**EXERCISE**. Copy each line below containing "same".

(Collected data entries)

Definition after_stop : TradingEngine R unit :=
  _on_ticker_data after_tp1 (ticker_at (lit 99 2)).

(** The engine holding the LONG position with trading disabled, and what a
    candle closing at 1.05 leaves of it when the strategy would signal. *)
Definition engine_disabled : TradingEngine R unit :=
  disable_trading engine_long.

Definition disabled_after_candle : TradingEngine R unit :=
  _on_market_data eager_strategy engine_disabled (candle_at (lit 105 2)).

(** The same candle with trading enabled, and a tick at 1.05 with trading
    disabled. *)
Definition enabled_after_candle : TradingEngine R unit :=
  _on_market_data eager_strategy engine_long (candle_at (lit 105 2)).


(** The same position taken to its second target instead. *)
Definition after_tp2 : TradingEngine R unit :=
  _on_ticker_data after_tp1 (ticker_at (lit 120 2)).

(** The sizing example: entry 100, stop 98. *)
Definition sizing_buy : TradingSignal R :=
  {| signal_type := BUY; sig_symbol := "NOICEUSDT";
     price := lit 100 0; sig_quantity := lit 0 1;
     sig_stop_loss := lit 98 0;
     sig_take_profit_1 := lit 104 0; sig_take_profit_2 := lit 108 0;
     confidence := lit 8 1; reason := "sizing"; metadata := None |}.

(** A short sale at 100 with stop 102 and targets 97 and 94, signalled on
    every candle; the engine opens it on a candle closing at 100, and the
    next tick arrives at 300, far through the stop. *)
Definition short_sell : TradingSignal R :=
  {| signal_type := SELL; sig_symbol := "NOICEUSDT";
     price := lit 100 0; sig_quantity := lit 0 1;
     sig_stop_loss := lit 102 0;
     sig_take_profit_1 := lit 97 0; sig_take_profit_2 := lit 94 0;
     confidence := lit 8 1; reason := "EMA bearish"; metadata := None |}.

Definition short_strategy (st : unit) (ohlcv : OHLCVData R)
  : outcome (option (TradingSignal R)) * unit :=
  (Returned (Some short_sell), st).

Definition after_short_open : TradingEngine R unit :=
  _on_market_data short_strategy (engine_of rm0) (candle_at (lit 100 0)).

Definition after_gap : TradingEngine R unit :=
  _on_ticker_data after_short_open (ticker_at (lit 300 0)).

(** A BUY at 3 with a stop at 2.99: the cash cap, 9500 / 3, decides the
    size. *)
Definition tight_buy : TradingSignal R :=
  {| signal_type := BUY; sig_symbol := "NOICEUSDT";
     price := lit 3 0; sig_quantity := lit 0 1;
     sig_stop_loss := lit 299 2;
     sig_take_profit_1 := lit 302 2; sig_take_profit_2 := lit 304 2;
     confidence := lit 8 1; reason := "tight stop"; metadata := None |}.

Definition after_tight_open : TradingEngine R unit :=
  _process_signal (engine_of rm0) tight_buy.

(** A risk manager that risks 6% per trade under the default 10% portfolio
    ceiling, and two BUY signals on different symbols, each at 100 with its
    stop at 90 and its first target at 115. *)
Definition rm_wide : RiskManager R :=
  RiskManager__init__ (lit 100000 1) (lit 6 2) (lit 10 2) (lit 15 2) 5
                      (lit 15 1).

Definition wide_buy (symbol : string) : TradingSignal R :=
  {| signal_type := BUY; sig_symbol := symbol;
     price := lit 1000 1; sig_quantity := lit 0 1;
     sig_stop_loss := lit 900 1;
     sig_take_profit_1 := lit 1150 1; sig_take_profit_2 := lit 1300 1;
     confidence := lit 8 1; reason := "breakout"; metadata := None |}.

Definition after_first_open : TradingEngine R unit :=
  _process_signal (engine_of rm_wide) (wide_buy "AAAUSDT").

Definition after_second_open : TradingEngine R unit :=
  _process_signal after_first_open (wide_buy "BBBUSDT").

(** A small LONG position, 0.001 units at 50000 with its first target at
    52000, and the tick that reaches the target. *)
Definition small_buy : TradingSignal R :=
  {| signal_type := BUY; sig_symbol := "BTCUSDT";
     price := lit 50000 0; sig_quantity := lit 0 1;
     sig_stop_loss := lit 49000 0;
     sig_take_profit_1 := lit 52000 0; sig_take_profit_2 := lit 54000 0;
     confidence := lit 8 1; reason := "small"; metadata := None |}.


Definition rm_small : RiskManager R :=
  snd (open_position rm0 small_buy (lit 1 3)).

Definition small_after_tp1 : TradingEngine R unit :=
  _on_ticker_data (engine_of rm_small)
    {| ticker_symbol := "BTCUSDT"; ticker_price := lit 52000 0;
       ticker_bid := lit 52000 0; ticker_ask := lit 52000 0;
       ticker_volume_24h := lit 0 1; ticker_change_24h := lit 0 1 |}.
End Runs.
End Scenario.

(** * Properties *)

(** ** Dictionaries *)

Module PyDictFacts.
Import PyDict.

Lemma contains_false_get {V} (d : t V) (k : string) :
  contains d k = false -> get d k = None.
Proof.
  unfold contains. destruct (get d k); [discriminate | reflexivity].
Qed.



End PyDictFacts.

(** ** Properties that hold for every float carrier *)

Section Structural.
Context {R : Type} `{PyFloat R}.
Local Open Scope string_scope.

(** A symbol that is not held: both calls return [None] at once. *)
Lemma update_position_absent (s : RiskManager R) (symbol : string)
    (current_price : R) :
  PyDict.get (positions s) symbol = None ->
  update_position s symbol current_price = (None, s).
Proof. unfold update_position. now intros ->. Qed.

Lemma close_position_absent (s : RiskManager R) (symbol reason : string)
    (partial_close : R) :
  PyDict.get (positions s) symbol = None ->
  close_position s symbol reason partial_close = (None, s).
Proof. unfold close_position. now intros ->. Qed.

(** [update_price] touches the current price and the unrealized P&L only. *)
Lemma update_price_fields (p : Position R) (new_price : R) :
  let p' := update_price p new_price in
  current_price p' = new_price /\
  side p' = side p /\ entry_price p' = entry_price p /\
  stop_loss p' = stop_loss p /\
  take_profit_1 p' = take_profit_1 p /\ take_profit_2 p' = take_profit_2 p /\
  tp1_hit p' = tp1_hit p /\ tp2_hit p' = tp2_hit p /\
  remaining_quantity p' = remaining_quantity p /\
  realized_pnl p' = realized_pnl p /\ status p' = status p.
Proof. unfold update_price; simpl; tauto. Qed.

(** What a close of a held symbol does to the ledger and to the position. *)
Lemma close_position_present (s : RiskManager R) (symbol reason : string)
    (partial_close : R) (position : Position R) :
  PyDict.get (positions s) symbol = Some position ->
  exists position' s',
    close_position s symbol reason partial_close = (Some position', s') /\
    current_capital s' =
      fadd (current_capital s) (close_pnl position partial_close) /\
    realized_pnl position' =
      fadd (realized_pnl position) (close_pnl position partial_close) /\
    remaining_quantity position' =
      fsub (remaining_quantity position)
           (fmul (remaining_quantity position) partial_close) /\
    total_trades s' = total_trades s /\
    winning_trades s' =
      (if fltb (lit 0 0) (close_pnl position partial_close)
       then winning_trades s + 1 else winning_trades s)%Z.
Proof.
  unfold close_position. intros ->.
  set (d := close_pnl position partial_close).
  destruct (fltb (lit 0 0) d) eqn:Hwin;
    destruct (String.eqb reason "take_profit_1");
    [| destruct (String.eqb reason "take_profit_2");
       [| destruct (fleb (lit 10 1) partial_close)]
     | | destruct (String.eqb reason "take_profit_2");
       [| destruct (fleb (lit 10 1) partial_close)]];
    cbn [remaining_quantity set_stop_loss set_status set_tp1_hit set_tp2_hit
         set_remaining_quantity set_realized_pnl];
    match goal with
    | |- context [if ?c then _ else _] => destruct c
    end;
    eexists; eexists; (split; [reflexivity|]); cbn; auto.
Qed.
End Structural.

(** ** The ledger under sequences of operations *)

Section Ledger.
Context {R : Type} `{PyFloat R}.

Lemma get_current_drawdown_capital (s : RiskManager R) :
  current_capital (snd (get_current_drawdown s)) = current_capital s.
Proof.
  unfold get_current_drawdown.
  destruct (feqb (max_historical_capital s) (lit 0 0)); reflexivity.
Qed.

Lemma can_open_position_capital (s : RiskManager R) (signal : TradingSignal R) :
  current_capital (snd (can_open_position s signal)) = current_capital s.
Proof.
  unfold can_open_position.
  destruct (_ >=? _)%Z; [reflexivity|].
  destruct (PyDict.contains _ _); [reflexivity|].
  destruct (fleb _ (get_portfolio_risk s)); [reflexivity|].
  pose proof (get_current_drawdown_capital s) as Hd.
  destruct (get_current_drawdown s) as [drawdown s1]. simpl in Hd.
  destruct (fleb _ drawdown); [exact Hd|].
  destruct (fltb _ _); exact Hd.
Qed.

Lemma update_position_capital (s : RiskManager R) (symbol : string)
    (price : R) :
  current_capital (snd (update_position s symbol price)) = current_capital s.
Proof.
  unfold update_position.
  destruct (PyDict.get (positions s) symbol) as [p|]; [|reflexivity].
  destruct (_should_stop_loss _); [reflexivity|].
  destruct (negb _ && _should_take_profit_1 _); [reflexivity|].
  destruct (tp1_hit _ && negb _ && _should_take_profit_2 _); reflexivity.
Qed.

Lemma get_portfolio_summary_capital (s : RiskManager R) :
  current_capital (snd (get_portfolio_summary s)) = current_capital s.
Proof.
  unfold get_portfolio_summary.
  pose proof (get_current_drawdown_capital s) as Hd.
  destruct (get_current_drawdown s) as [drawdown s1]. exact Hd.
Qed.

(** One operation: the capital moves by the realized delta, if any. *)
Lemma apply_op_capital (s : RiskManager R) (op : RiskOp R) :
  current_capital (apply_op s op) =
    match realized_delta s op with
    | Some d => fadd (current_capital s) d
    | None => current_capital s
    end.
Proof.
  destruct op as [| | | | |sym why part| | | |]; simpl;
    auto using can_open_position_capital, update_position_capital,
               get_current_drawdown_capital, get_portfolio_summary_capital.
  destruct (PyDict.get (positions s) sym) as [p|] eqn:Hget.
  - destruct (close_position_present s sym why part Hget)
      as (p' & s' & -> & Hcap & _). exact Hcap.
  - now rewrite close_position_absent.
Qed.

Lemma run_ops_capital (ops : list (RiskOp R)) :
  forall s : RiskManager R,
    current_capital (run_ops s ops) =
      fold_left fadd (realized_deltas s ops) (current_capital s).
Proof.
  induction ops as [|op ops IH]; intros s; [reflexivity|].
  unfold run_ops in *. simpl. rewrite IH, apply_op_capital.
  destruct (realized_delta s op); reflexivity.
Qed.
(** The trade counters under one operation: [total_trades] counts the calls
    of [open_position], [winning_trades] the closes that realize a profit. *)
Lemma get_current_drawdown_counters (s : RiskManager R) :
  total_trades (snd (get_current_drawdown s)) = total_trades s /\
  winning_trades (snd (get_current_drawdown s)) = winning_trades s.
Proof.
  unfold get_current_drawdown.
  destruct (feqb (max_historical_capital s) (lit 0 0)); split; reflexivity.
Qed.

Lemma can_open_position_counters (s : RiskManager R)
    (signal : TradingSignal R) :
  total_trades (snd (can_open_position s signal)) = total_trades s /\
  winning_trades (snd (can_open_position s signal)) = winning_trades s.
Proof.
  unfold can_open_position.
  destruct (_ >=? _)%Z; [split; reflexivity|].
  destruct (PyDict.contains _ _); [split; reflexivity|].
  destruct (fleb _ (get_portfolio_risk s)); [split; reflexivity|].
  pose proof (get_current_drawdown_counters s) as Hd.
  destruct (get_current_drawdown s) as [drawdown s1]. simpl in Hd.
  destruct (fleb _ drawdown); [exact Hd|].
  destruct (fltb _ _); exact Hd.
Qed.

Lemma update_position_counters (s : RiskManager R) (symbol : string)
    (price : R) :
  total_trades (snd (update_position s symbol price)) = total_trades s /\
  winning_trades (snd (update_position s symbol price)) = winning_trades s.
Proof.
  unfold update_position.
  destruct (PyDict.get (positions s) symbol) as [p|]; [|split; reflexivity].
  destruct (_should_stop_loss _); [split; reflexivity|].
  destruct (negb _ && _should_take_profit_1 _); [split; reflexivity|].
  destruct (tp1_hit _ && negb _ && _should_take_profit_2 _);
    split; reflexivity.
Qed.

Lemma get_portfolio_summary_counters (s : RiskManager R) :
  total_trades (snd (get_portfolio_summary s)) = total_trades s /\
  winning_trades (snd (get_portfolio_summary s)) = winning_trades s.
Proof.
  unfold get_portfolio_summary.
  pose proof (get_current_drawdown_counters s) as Hd.
  destruct (get_current_drawdown s) as [drawdown s1]. exact Hd.
Qed.

Lemma apply_op_counters (s : RiskManager R) (op : RiskOp R) :
  total_trades (apply_op s op) =
    match op with
    | OpOpenPosition _ _ => (total_trades s + 1)%Z
    | _ => total_trades s
    end /\
  winning_trades (apply_op s op) =
    match realized_delta s op with
    | Some d =>
        if fltb (lit 0 0) d then (winning_trades s + 1)%Z
        else winning_trades s
    | None => winning_trades s
    end.
Proof.
  destruct op as [| | | | |sym why part| | | |]; simpl;
    auto using can_open_position_counters, update_position_counters,
               get_current_drawdown_counters, get_portfolio_summary_counters.
  destruct (PyDict.get (positions s) sym) as [p|] eqn:Hget.
  - destruct (close_position_present s sym why part Hget)
      as (p' & s' & -> & _ & _ & _ & Htot & Hwin). auto.
  - rewrite close_position_absent by exact Hget. auto.
Qed.
End Ledger.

**FINAL ANSWER**.
(** The same candle with trading enabled, and a tick at 1.05 with trading
(** The same position taken to its second target instead. *)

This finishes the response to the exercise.